» **Activity**:
Every line of the data below that holds the string "rewrite" needs to be reported.
Start of Provided information
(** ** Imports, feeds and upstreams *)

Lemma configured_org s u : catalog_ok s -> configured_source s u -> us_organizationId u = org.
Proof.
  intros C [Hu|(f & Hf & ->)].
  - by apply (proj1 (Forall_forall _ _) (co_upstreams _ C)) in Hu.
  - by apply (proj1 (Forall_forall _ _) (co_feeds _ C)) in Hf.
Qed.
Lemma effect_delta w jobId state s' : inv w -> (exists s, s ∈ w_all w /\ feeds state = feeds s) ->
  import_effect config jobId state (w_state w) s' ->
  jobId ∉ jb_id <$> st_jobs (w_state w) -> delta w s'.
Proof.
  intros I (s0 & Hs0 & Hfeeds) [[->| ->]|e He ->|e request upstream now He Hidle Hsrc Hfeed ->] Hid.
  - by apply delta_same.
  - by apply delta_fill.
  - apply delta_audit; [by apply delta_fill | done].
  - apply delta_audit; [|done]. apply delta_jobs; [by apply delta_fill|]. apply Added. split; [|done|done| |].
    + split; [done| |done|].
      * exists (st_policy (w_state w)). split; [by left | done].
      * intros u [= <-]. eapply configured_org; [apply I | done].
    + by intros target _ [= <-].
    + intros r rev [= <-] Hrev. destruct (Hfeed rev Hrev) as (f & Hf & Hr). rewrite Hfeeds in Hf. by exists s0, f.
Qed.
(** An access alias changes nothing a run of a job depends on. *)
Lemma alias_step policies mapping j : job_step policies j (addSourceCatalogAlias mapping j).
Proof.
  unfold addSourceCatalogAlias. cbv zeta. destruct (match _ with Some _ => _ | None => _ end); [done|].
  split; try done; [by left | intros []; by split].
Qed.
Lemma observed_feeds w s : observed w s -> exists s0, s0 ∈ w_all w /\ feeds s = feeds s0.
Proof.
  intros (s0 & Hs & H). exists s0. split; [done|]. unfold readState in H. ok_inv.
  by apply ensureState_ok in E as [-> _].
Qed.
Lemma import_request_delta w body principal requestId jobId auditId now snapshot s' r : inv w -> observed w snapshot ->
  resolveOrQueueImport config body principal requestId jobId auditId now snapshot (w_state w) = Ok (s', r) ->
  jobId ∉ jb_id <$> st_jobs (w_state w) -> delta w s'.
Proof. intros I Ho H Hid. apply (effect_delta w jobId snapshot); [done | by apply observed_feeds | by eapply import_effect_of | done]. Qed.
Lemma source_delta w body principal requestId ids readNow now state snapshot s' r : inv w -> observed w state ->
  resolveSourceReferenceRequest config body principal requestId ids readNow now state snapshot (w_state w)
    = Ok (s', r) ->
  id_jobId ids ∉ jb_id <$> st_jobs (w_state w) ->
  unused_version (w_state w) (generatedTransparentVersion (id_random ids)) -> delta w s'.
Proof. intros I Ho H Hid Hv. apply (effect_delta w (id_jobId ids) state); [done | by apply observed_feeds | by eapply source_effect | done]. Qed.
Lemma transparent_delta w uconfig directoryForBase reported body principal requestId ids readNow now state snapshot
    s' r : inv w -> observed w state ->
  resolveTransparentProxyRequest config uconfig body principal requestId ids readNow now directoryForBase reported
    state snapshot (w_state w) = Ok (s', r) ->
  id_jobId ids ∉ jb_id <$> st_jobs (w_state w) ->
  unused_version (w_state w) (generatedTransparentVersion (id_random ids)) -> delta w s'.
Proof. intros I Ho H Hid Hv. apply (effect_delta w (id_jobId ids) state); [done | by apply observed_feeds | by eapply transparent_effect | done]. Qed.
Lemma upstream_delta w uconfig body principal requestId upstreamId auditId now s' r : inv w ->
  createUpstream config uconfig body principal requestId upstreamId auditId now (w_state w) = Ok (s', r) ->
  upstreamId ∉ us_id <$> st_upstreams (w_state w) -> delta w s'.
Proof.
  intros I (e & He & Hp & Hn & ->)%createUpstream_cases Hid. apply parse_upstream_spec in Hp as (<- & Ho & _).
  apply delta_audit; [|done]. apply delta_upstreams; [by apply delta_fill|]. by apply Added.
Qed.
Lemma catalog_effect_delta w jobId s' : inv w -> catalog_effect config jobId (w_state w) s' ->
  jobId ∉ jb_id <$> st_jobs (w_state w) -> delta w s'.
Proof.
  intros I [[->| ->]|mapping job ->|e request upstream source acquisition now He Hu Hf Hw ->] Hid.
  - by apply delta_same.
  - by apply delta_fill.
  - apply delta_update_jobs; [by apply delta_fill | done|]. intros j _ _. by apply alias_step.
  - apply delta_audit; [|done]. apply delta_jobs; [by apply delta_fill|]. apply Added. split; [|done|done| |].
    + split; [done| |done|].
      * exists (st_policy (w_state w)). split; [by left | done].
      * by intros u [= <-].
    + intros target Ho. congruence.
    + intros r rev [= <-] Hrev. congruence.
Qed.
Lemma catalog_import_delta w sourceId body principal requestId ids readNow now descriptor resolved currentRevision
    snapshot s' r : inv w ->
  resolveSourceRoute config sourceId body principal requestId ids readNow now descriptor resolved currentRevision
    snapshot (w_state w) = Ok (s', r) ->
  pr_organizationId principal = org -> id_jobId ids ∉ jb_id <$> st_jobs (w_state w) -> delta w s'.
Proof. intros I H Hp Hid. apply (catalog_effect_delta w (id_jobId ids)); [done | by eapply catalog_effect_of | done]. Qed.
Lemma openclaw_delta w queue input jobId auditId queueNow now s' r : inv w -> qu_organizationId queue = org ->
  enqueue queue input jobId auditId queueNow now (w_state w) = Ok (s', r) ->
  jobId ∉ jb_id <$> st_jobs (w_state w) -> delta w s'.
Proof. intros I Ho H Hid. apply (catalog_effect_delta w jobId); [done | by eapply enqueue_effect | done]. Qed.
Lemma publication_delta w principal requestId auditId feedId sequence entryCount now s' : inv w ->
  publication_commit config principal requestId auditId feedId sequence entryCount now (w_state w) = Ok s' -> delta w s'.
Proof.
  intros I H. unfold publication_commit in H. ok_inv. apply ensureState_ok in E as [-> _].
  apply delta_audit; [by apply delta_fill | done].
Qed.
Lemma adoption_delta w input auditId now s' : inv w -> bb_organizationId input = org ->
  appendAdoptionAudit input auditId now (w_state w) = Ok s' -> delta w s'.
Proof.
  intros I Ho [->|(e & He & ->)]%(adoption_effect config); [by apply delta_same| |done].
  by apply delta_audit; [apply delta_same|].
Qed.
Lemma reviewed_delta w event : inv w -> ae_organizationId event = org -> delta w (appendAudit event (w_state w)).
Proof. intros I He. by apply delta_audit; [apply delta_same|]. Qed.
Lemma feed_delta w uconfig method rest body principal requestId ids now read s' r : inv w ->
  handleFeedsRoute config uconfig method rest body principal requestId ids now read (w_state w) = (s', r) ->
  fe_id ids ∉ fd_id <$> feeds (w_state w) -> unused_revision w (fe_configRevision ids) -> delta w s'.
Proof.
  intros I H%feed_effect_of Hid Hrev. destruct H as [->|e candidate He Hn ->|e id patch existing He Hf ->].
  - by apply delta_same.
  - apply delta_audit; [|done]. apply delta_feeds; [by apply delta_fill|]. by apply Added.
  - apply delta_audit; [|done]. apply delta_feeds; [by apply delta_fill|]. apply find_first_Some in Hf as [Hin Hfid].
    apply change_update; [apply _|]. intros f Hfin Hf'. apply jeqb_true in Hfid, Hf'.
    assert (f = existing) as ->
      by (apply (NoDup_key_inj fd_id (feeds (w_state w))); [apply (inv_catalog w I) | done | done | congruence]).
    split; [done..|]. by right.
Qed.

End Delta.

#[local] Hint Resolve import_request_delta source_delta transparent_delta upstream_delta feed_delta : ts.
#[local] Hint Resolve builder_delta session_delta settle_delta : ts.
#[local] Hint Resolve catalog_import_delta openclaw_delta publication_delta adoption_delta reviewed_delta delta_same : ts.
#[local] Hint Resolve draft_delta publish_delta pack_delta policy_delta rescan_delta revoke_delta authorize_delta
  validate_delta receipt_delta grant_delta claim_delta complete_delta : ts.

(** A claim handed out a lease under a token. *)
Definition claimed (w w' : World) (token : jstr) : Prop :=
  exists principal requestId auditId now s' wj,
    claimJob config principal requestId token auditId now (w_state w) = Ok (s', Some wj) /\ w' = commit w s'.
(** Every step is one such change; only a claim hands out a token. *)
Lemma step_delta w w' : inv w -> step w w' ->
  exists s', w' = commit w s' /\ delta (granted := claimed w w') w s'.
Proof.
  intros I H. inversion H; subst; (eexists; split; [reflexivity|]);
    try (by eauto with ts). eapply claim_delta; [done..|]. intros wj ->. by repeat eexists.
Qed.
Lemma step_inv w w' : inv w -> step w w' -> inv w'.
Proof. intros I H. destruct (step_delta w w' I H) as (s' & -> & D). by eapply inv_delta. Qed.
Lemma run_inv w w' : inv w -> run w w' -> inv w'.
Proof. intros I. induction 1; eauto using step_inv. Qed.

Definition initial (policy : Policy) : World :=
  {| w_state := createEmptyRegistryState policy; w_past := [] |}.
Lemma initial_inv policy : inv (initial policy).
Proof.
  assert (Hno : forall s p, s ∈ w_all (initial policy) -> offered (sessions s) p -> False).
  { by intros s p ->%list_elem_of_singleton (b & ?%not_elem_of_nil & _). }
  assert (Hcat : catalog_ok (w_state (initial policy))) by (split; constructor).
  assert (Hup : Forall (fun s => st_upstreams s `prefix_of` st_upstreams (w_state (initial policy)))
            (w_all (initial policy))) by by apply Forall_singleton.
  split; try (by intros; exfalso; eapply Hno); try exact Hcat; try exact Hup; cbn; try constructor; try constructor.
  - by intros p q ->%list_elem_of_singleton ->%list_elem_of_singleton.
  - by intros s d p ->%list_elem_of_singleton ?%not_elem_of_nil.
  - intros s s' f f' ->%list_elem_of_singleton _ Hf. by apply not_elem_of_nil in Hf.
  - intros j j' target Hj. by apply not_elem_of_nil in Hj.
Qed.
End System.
End of Provided information
Start of Provided information
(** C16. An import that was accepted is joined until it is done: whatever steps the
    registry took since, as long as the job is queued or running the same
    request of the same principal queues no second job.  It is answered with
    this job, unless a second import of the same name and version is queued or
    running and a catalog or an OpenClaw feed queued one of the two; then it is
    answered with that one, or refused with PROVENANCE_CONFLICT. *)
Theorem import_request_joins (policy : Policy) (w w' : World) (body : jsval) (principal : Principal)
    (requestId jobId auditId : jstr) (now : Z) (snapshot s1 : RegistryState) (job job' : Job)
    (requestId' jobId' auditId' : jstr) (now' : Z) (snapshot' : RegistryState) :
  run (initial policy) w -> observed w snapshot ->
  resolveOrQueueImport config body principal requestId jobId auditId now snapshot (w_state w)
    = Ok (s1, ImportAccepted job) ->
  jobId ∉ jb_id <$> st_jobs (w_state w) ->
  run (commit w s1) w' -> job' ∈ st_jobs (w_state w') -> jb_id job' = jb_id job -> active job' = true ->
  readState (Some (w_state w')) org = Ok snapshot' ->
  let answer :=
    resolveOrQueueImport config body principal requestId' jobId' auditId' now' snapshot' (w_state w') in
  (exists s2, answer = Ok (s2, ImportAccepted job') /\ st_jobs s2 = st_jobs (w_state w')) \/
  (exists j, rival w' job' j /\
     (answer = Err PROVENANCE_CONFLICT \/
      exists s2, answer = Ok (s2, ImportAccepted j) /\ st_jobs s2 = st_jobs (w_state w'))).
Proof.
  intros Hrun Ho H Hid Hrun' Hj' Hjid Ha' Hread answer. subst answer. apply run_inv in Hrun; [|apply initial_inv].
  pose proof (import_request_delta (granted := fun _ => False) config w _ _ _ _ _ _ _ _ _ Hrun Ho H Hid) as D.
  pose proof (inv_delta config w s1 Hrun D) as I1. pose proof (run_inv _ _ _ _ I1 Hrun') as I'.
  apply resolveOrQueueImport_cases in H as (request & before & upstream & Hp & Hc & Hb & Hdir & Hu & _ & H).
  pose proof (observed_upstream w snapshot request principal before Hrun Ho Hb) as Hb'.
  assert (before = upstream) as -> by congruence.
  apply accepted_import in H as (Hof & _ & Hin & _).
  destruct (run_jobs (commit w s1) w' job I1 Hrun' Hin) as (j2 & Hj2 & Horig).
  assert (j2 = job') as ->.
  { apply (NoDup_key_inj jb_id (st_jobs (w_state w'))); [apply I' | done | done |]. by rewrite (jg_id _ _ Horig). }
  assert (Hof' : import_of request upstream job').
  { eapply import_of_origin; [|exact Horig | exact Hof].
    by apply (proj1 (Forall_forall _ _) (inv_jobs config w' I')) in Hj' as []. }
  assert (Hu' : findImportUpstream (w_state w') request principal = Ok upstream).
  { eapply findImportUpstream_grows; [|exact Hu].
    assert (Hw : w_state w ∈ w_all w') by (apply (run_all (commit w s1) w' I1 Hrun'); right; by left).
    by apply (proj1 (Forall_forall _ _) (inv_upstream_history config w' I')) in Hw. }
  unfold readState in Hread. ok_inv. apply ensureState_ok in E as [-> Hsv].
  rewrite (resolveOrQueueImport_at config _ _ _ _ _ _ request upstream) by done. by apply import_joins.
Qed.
End of Provided information
» **Task solution**:
    + intros r rev [= <-] Hrev. destruct (Hfeed rev Hrev) as (f & Hf & Hr). rewrite Hfeeds in Hf. by exists s0, f.
  { apply (NoDup_key_inj jb_id (st_jobs (w_state w'))); [apply I' | done | done |]. by rewrite (jg_id _ _ Horig). }
  rewrite (resolveOrQueueImport_at config _ _ _ _ _ _ request upstream) by done. by apply import_joins.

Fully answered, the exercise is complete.